Whisky distillery in Highland, Scotland

Balmenach distillery is a Speyside single malt Scotch whisky and gin distillery situated in the district of Cromdale, Scotland on the banks of the River Spey. The distillery stands in beneath the nearby hill of Tom Lethendry where the Jacobites were defeated in the Battle of Cromdale in 1690.

Despite having a long history making whisky, the distillery is most well-known to the public as the production site of Caorunn gin, which was first released in 2009.

The Distillery is owned by Inver House Distillers Limited, a privately owned distiller whose other distilleries include: Speyburn-Glenlivet Distillery; Knockdhu Distillery; Balblair Distillery; and, Old Pulteney Distillery.

== History ==
Balmenach distillery was established in 1824 by James McGregor, from a family of farmers and illicit distillers who resided in Tomintoul.
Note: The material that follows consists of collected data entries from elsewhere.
(** * LexiAi: the Gemini service adapter (src/services/geminiService.ts)

    A shallow embedding of the five operations of the adapter and of the
    seed helper, with the properties the specification states about them.

    Conventions of the embedding.
    - A JavaScript string is the list of its UTF-16 code units.
    - A JavaScript number that the code only ever uses at integer values
      below 2^53 in magnitude is a [Z]; the 32-bit conversions of the
      bitwise operators are written out ([ToInt32]).
    - An [async] function is a computation that leaves lines on the console
      and settles: it is fulfilled with a value or rejected with what was
      thrown.
    - The generation service, [String.prototype.toLowerCase] and
      [JSON.parse] are not code of this module; they are parameters of the
      operations that use them. *)

From Stdlib Require Import ZArith List String Ascii Bool Lia.
From stdpp Require Import base option list.

Local Open Scope Z_scope.
Local Open Scope list_scope.

(** ** JavaScript values used by the module *)

Module JS.

(** A string, as its sequence of UTF-16 code units. *)
Abbreviation jsstring := (list Z).

(** The code units of a literal written with ASCII characters only. *)
Definition lit (s : string) : jsstring :=
  map (fun a => Z.of_nat (nat_of_ascii a)) (list_ascii_of_string s).

(** The double quote, which the prompts contain. *)
Definition dq : jsstring := [34].

(** A code unit is a 16-bit unsigned integer. *)
Definition code_unit (c : Z) : Prop := 0 <= c < 65536.

(** ToInt32 of the language definition: reduce modulo 2^32 and read the
    result as a two's complement 32-bit integer. *)
Definition ToInt32 (x : Z) : Z := (x + 2 ^ 31) mod 2 ^ 32 - 2 ^ 31.

(** [x << n]: both operands converted, the count masked to five bits, the
    shifted value folded back to 32 bits. *)
Definition shl (x n : Z) : Z := ToInt32 (Z.shiftl (ToInt32 x) (Z.land n 31)).

(** [x & y] on the 32-bit conversions of the operands. *)
Definition band (x y : Z) : Z := Z.land (ToInt32 x) (ToInt32 y).

Definition Math_abs (x : Z) : Z := Z.abs x.

(** WhiteSpace and LineTerminator code points, the ones [trim] strips
    (all of them are single code units). *)
Definition isWhiteSpace (c : Z) : bool :=
  existsb (Z.eqb c)
    [9; 10; 11; 12; 13; 32; 160; 5760; 8232; 8233; 8239; 8287; 12288; 65279]
  || ((8192 <=? c) && (c <=? 8202)).

Fixpoint trimStart (s : jsstring) : jsstring :=
  match s with
  | [] => []
  | c :: rest => if isWhiteSpace c then trimStart rest else s
  end.

Definition trimEnd (s : jsstring) : jsstring := rev (trimStart (rev s)).

Definition trim (s : jsstring) : jsstring := trimEnd (trimStart s).

(** [a.join(sep)] on an array of strings. *)
Fixpoint join (sep : jsstring) (a : list jsstring) : jsstring :=
  match a with
  | [] => []
  | [x] => x
  | x :: rest => x ++ sep ++ join sep rest
  end.

(** Truthiness of a value that is a string or [undefined]. *)
Definition truthy (v : option jsstring) : bool :=
  match v with
  | Some (_ :: _) => true
  | Some [] | None => false
  end.

(** The text a template literal inserts for a string or [undefined]. *)
Definition interpolate (v : option jsstring) : jsstring :=
  match v with
  | Some s => s
  | None => lit "undefined"
  end.

(** [toLowerCase] restricted to what it does on ASCII letters. It agrees
    with the runtime's function on every string of ASCII code units and
    serves as an instance of the parameter below. *)
Definition asciiLowerUnit (c : Z) : Z :=
  if (65 <=? c) && (c <=? 90) then c + 32 else c.

Definition asciiLower (s : jsstring) : jsstring := map asciiLowerUnit s.

End JS.

Import JS.

(** ** The seed helper *)

(** One turn of the loop body of [getSeed]:
    [hash = ((hash << 5) - hash) + char; hash = hash & hash]. The
    subtraction and the addition are those of numbers; only [<<] and [&]
    convert to 32 bits. *)
Definition getSeed_body (hash char : Z) : Z :=
  let hash := (shl hash 5 - hash) + char in
  band hash hash.

(** [for (let i = 0; i < str.length; i++)], with [fuel] turns left;
    [str !! i] is [str.charCodeAt(i)] for an index inside the string. *)
Fixpoint getSeed_loop (str : jsstring) (fuel i : nat) (hash : Z) : Z :=
  match fuel with
  | O => hash
  | S fuel' =>
      match str !! i with
      | Some char => getSeed_loop str fuel' (S i) (getSeed_body hash char)
      | None => hash
      end
  end.

Definition getSeed (str : jsstring) : Z :=
  Math_abs (getSeed_loop str (length str) 0 0).

(** The rolling hash as the specification words it: multiply by 31, add the
    character code, fold to a signed 32-bit integer at every step. *)
Definition rolling31_step (h c : Z) : Z := ToInt32 (31 * h + c).

Definition rolling31 (s : jsstring) : Z := fold_left rolling31_step s 0.

Definition seed_spec (s : jsstring) : Z := Z.abs (rolling31 s).

(** ** The shapes of the SDK that the module reads and writes

    Only the fields the module touches are kept. An optional field is an
    [option]; [undefined] is [None]. *)

Module Genai.

(** [Type.OBJECT], [Type.ARRAY], [Type.STRING]. *)
Inductive SchemaType := OBJECT | ARRAY | STRING.

Inductive Modality := TEXT | IMAGE | AUDIO.

#[warnings="-register-all"]
Inductive Schema :=
| MkSchema (type : SchemaType) (description : option jsstring)
    (properties : list (jsstring * Schema)) (items : option Schema).

Record PrebuiltVoiceConfig := { voiceName : jsstring }.
Record VoiceConfig := { prebuiltVoiceConfig : PrebuiltVoiceConfig }.
Record SpeechConfig := { voiceConfig : VoiceConfig }.

Record GenerateContentConfig := {
  temperature : option Z;
  seed : option Z;
  responseMimeType : option jsstring;
  responseSchema : option Schema;
  responseModalities : option (list Modality);
  speechConfig : option SpeechConfig
}.

(** Inline binary data: the base64 payload and its media type. *)
Record Blob := { data : option jsstring; mimeType : option jsstring }.

Record Part := { part_text : option jsstring; inlineData : option Blob }.

Record Content := { parts : option (list Part) }.

Record Candidate := { content : option Content }.

(** [text] is an accessor of the SDK's response object; the module only
    reads it, so it is kept as a field of its own. *)
Record GenerateContentResponse := {
  candidates : option (list Candidate);
  text : option jsstring
}.
(** * The snippet library of [src/text_snippets.cpp]

    A shallow embedding of [snippet_library]: the category and id indices,
    the loading entry points (with the exceptions they raise), the lazily
    built hash migration map, seeded random selection and tag expansion,
    followed by the properties established about them. *)

From Stdlib Require Import ZArith Ascii.
From stdpp Require Import base option list gmap strings fin_maps.

Local Open Scope Z_scope.
Local Open Scope nat_scope.

Set Warnings "-register-all".

(** ** [std::string] operations used by the library *)

Module StdString.

(** [str.find( c )]; [None] stands for [std::string::npos]. *)
Fixpoint find (c : ascii) (str : string) : option nat :=
  match str with
  | EmptyString => None
  | String a rest => if Ascii.eqb a c then Some 0 else S <$> find c rest
  end.

(** [str.substr( pos )]. Every call site below has [pos <= str.size()],
    where C++ does not raise. *)
Fixpoint drop (pos : nat) (str : string) : string :=
  match pos, str with
  | 0, _ => str
  | S _, EmptyString => EmptyString
  | S pos, String _ rest => drop pos rest
  end.

(** [str.substr( 0, len )]: at most [len] characters. *)
Fixpoint take (len : nat) (str : string) : string :=
  match len, str with
  | 0, _ => EmptyString
  | S _, EmptyString => EmptyString
  | S len, String a rest => String a (take len rest)
  end.

(** [str.substr( pos, len )]. *)
Definition substr (pos len : nat) (str : string) : string :=
  take len (drop pos str).

(** [str.find( c, pos )]. *)
Definition find_from (c : ascii) (pos : nat) (str : string) : option nat :=
  (fun i => pos + i) <$> find c (drop pos str).

(** The character [c] does not occur in [str]. *)
Fixpoint lacks (c : ascii) (str : string) : Prop :=
  match str with
  | EmptyString => True
  | String a rest => a ≠ c ∧ lacks c rest
  end.

End StdString.

(** ** The JSON values handed over by the reader *)

Inductive JsonValue : Type :=
| JsonNull
| JsonBool (b : bool)
| JsonNumber (z : Z)
| JsonString (s : string)
| JsonArray (elements : list JsonValue)
| JsonObject (members : list (string * JsonValue)).

Abbreviation JsonMembers := (list (string * JsonValue)).

(** What the loading functions throw. *)
Inductive JsonError : Type :=
| throw_error (message : string)
      (* [entry.throw_error( message )] *)
| throw_error_at (member message : string)
      (* [jo.throw_error_at( member, message )] *)
| reader_error (member : string).
      (* raised inside the JSON reader for a member that is missing or
         cannot be read at the requested type *)

Definition InvalidId : JsonError := throw_error_at "id" "Null snippet id specified".
Definition DuplicateId : JsonError := throw_error_at "id" "Duplicate snippet id".

(** How a call that may throw ends. *)
Inductive outcome (A : Type) : Type :=
| Returns (a : A)
| Throws (e : JsonError).
Arguments Returns {A} a.
Arguments Throws {A} e.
Balmenach distillery is one of the earliest distilleries sanctioned as a result of the Excise Act 1823. In 1897 the distillery was purchased by Glenlivet.

In 1925 became part of The Distillers Company Ltd. (DCL). The distillery was served by its own railway branch off the Strathspey Railway until 1969. The distillery closed in 1941 and re-opened in 1947, following expansion of its facilities.

In 1997 Balmenach was sold to Inver House Distillers.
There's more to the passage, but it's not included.